Alle Dataframes haben die gleichen Kategorischen Spalten.

**Nominale Merkmale:**
- region
- gender
- code_module
- disability

**Oridnale Merkmale:**
- imd_band
- age_band
- highest_education
- code_presentation

In [3]:
nominalFeatures = ['region',
                   'gender',
                   'code_module',
                   'disability']

ordinalFeatures = ['imd_band',
                   'age_band',
                   'highest_education',
                   'code_presentation']

In [4]:
for idx in range(len(dataframes)):
    
    # Dataframe und Namen bekommen
    df = dataframes[idx]
    dfName = dataframeNames[idx]
    
    # Alle Numeric Dataframes
    numericDF = df.select_dtypes(include=np.number)

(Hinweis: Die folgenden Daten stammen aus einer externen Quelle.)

Lemma observe_time_sound elapsed a :
  coherent a →
  let '(out, a') := observe_time elapsed a in action_sound (CallObserveTime elapsed) a out a'.
Proof.
  intros Hco. unfold observe_time. munfold_goal. next_guard; [a_refused|].
  destruct Hco. split; try done; eauto. constructor.
Qed.

Lemma propose_sound id action a :
  coherent a → frozen action →
  let '(out, a') := propose id action a in action_sound (CallPropose id action) a out a'.
Proof.
  intros Hco Hf. unfold propose. munfold_goal. next_guard; [a_refused|].
  case_bool_decide as Hid; [a_refused|]. apply eq_None_not_Some in Hid.
  destruct (Z.leb_spec (ra_max_attempts a) (Z.of_nat (size (ra_attempts a)))); [a_refused|].
  pose proof (co_fresh a Hco id Hid) as Hnone.
  destruct Hco as [Hwf Ht Hsz Hfr Hl Hn]. split; simpl; try done.
  - split; simpl; try done.
    + rewrite map_size_insert_None by done. lia.
    + apply map_Forall_insert_2; [split; [done|]|done]. by apply judged_other.
    + intros id' at_. destruct (decide (id' = id)) as [->|];
        rewrite ?lookup_insert_eq, ?lookup_insert_ne by done; [by intros [= <-]|apply Hl].
    + intros id'. destruct (decide (id' = id)) as [->|];
        rewrite ?lookup_insert_eq, ?lookup_insert_ne by done; [done|apply Hn].
  - intros id' at_ Hid'. exists at_. by rewrite lookup_insert_ne by congruence.
  - intros id'. unfold stage_of. simpl. destruct (decide (id' = id)) as [->|].
    + rewrite lookup_insert_eq, Hid. constructor.
    + rewrite lookup_insert_ne by done. constructor.
Qed.

Lemma prepare_sound id a :
  coherent a →
  let '(out, a') := prepare id a in action_sound (CallPrepare id) a out a'.
Proof.
  intros Hco. unfold prepare, update_attempt. attempt_guard a id at_ Hid Hst.
  destruct (validate_current_outcome a (at_action at_)) as [->|[e ->]]; [|a_refused].
  destruct (coherent_lookup a id at_ Hco Hid) as (_ & _ & Hl).
  unfold linked in Hl. rewrite Hst in Hl.
  apply (action_moved_same _ _ _ at_); auto with fa. simpl. rewrite Hst. constructor.
Qed.

Lemma begin_review_sound id a :
  coherent a →
  let '(out, a') := begin_review id a in action_sound (CallBeginReview id) a out a'.
Proof.
  intros Hco. unfold begin_review, update_attempt. attempt_guard a id at_ Hid Hst.
  destruct (coherent_lookup a id at_ Hco Hid) as (_ & _ & Hl).
  unfold linked in Hl. rewrite Hst in Hl.
  apply (action_moved_same _ _ _ at_); auto with fa. simpl. rewrite Hst. constructor.
Qed.

Lemma mark_irrecoverable_sound id a :
  coherent a →
  let '(out, a') := mark_irrecoverable id a in action_sound (CallIrrecoverable id) a out a'.
Proof.
  intros Hco. unfold mark_irrecoverable, update_attempt. attempt_guard a id at_ Hid Hst.
  destruct (coherent_lookup a id at_ Hco Hid) as (_ & _ & Hl).
  unfold linked in Hl. rewrite Hst in Hl.
  apply (action_moved_same _ _ _ at_); auto with fa. simpl. rewrite Hst. constructor.
Qed.
(** C30: [satisfies] claims exactly what was observed.  It refuses only an
    empty or zero-generation requirement, and otherwise answers true exactly
    when every position of the required prefix was observed at that stage and,
    for a closed claim, a close of that generation reaching that far was
    recorded.  A recorded close makes the negative claim sound: no position
    beyond its end was or will be observed at any stage, everything up to it
    was authenticated, and it is never replaced. *)
Theorem closed_claims_are_sound (streams gap : Z) (pf0 : ProductFrontiers) (calls : list product_call) :
  is_u64 streams → is_u64 gap → product_new streams gap = Ok pf0 → Forall product_call_typed calls →
  let '(oks, pf) := product_run calls pf0 in
  (∀ req, is_u64 (fr_through req) →
     (¬ requirement_valid req → product_satisfies pf req = Err InvalidInput) ∧
     (requirement_valid req → is_ok (product_satisfies pf req) = true ∧
       (product_satisfies pf req = Ok true ↔
        (∀ i, 1 ≤ i ≤ fr_through req → observed oks (fr_key req) (fr_stage req) i) ∧
        (∀ g, fr_closure req = Some g → ∃ m, CallClose m ∈ oks ∧ tm_key m = fr_key req ∧
           tm_marker_generation m = g ∧ fr_through req ≤ tm_final_sequence m)))) ∧
  (∀ m, CallClose m ∈ oks →
     (∀ stage x, observed oks (tm_key m) stage x → x ≤ tm_final_sequence m) ∧
     (∀ i, 1 ≤ i ≤ tm_final_sequence m → observed oks (tm_key m) Authenticated i) ∧
     (∀ m', CallClose m' ∈ oks → tm_key m' = tm_key m → m' = m)).
Proof.
  intros Hs Hg Hnew Hall. pose proof (product_run_new _ _ _ _ Hs Hg Hnew Hall) as Hrun.
  pose proof (product_run_typed calls pf0 Hall) as Hty.
  destruct (product_run calls pf0) as [oks pf]. destruct Hrun as (Hwf & _ & Hcon & Hcl).
  split.
  - intros req Hth. split; [apply product_satisfies_invalid|]. intros Hv.
    destruct (product_satisfies_spec pf req Hwf Hth Hv) as [Hok Hiff]. split; [done|]. rewrite Hiff.
    setoid_rewrite Hcon. setoid_rewrite Hcl. naive_solver.
  - intros m Hm. simpl in Hty. rewrite Forall_forall in Hty.
    destruct (product_closed_spec pf m Hwf (Hty _ Hm)) as [Hb Ha]; [by apply Hcl|].
    setoid_rewrite Hcon in Hb. setoid_rewrite Hcon in Ha. split_and!; [done|done|].
    intros m' Hm' Hk. assert (product_closing_marker pf (tm_key m) = Some m') by (by apply Hcl).
    assert (product_closing_marker pf (tm_key m) = Some m) by (by apply Hcl). congruence.
Qed.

    # Nominale Merkmale Encoden
    for entry in nominalFeatures:
        numericDF = numericDF.join(pd.get_dummies(df[entry]))
        
    # Ordinale Merkmale Encoden 
    label_encoder = preprocessing.LabelEncoder()
    
    for entry in ordinalFeatures:
        numericDF[entry] = label_encoder.fit_transform(df[entry])
    
    # Student ID wird nicht benötigt
    numericDF = numericDF.drop(columns=['id_student'])
    
    finalDF = numericDF.join(df['final_result'])
    
    # Dataframe abspeichern
    finalDF.to_csv('./../CSVs/encodedCSVs/' + dfName, index=False)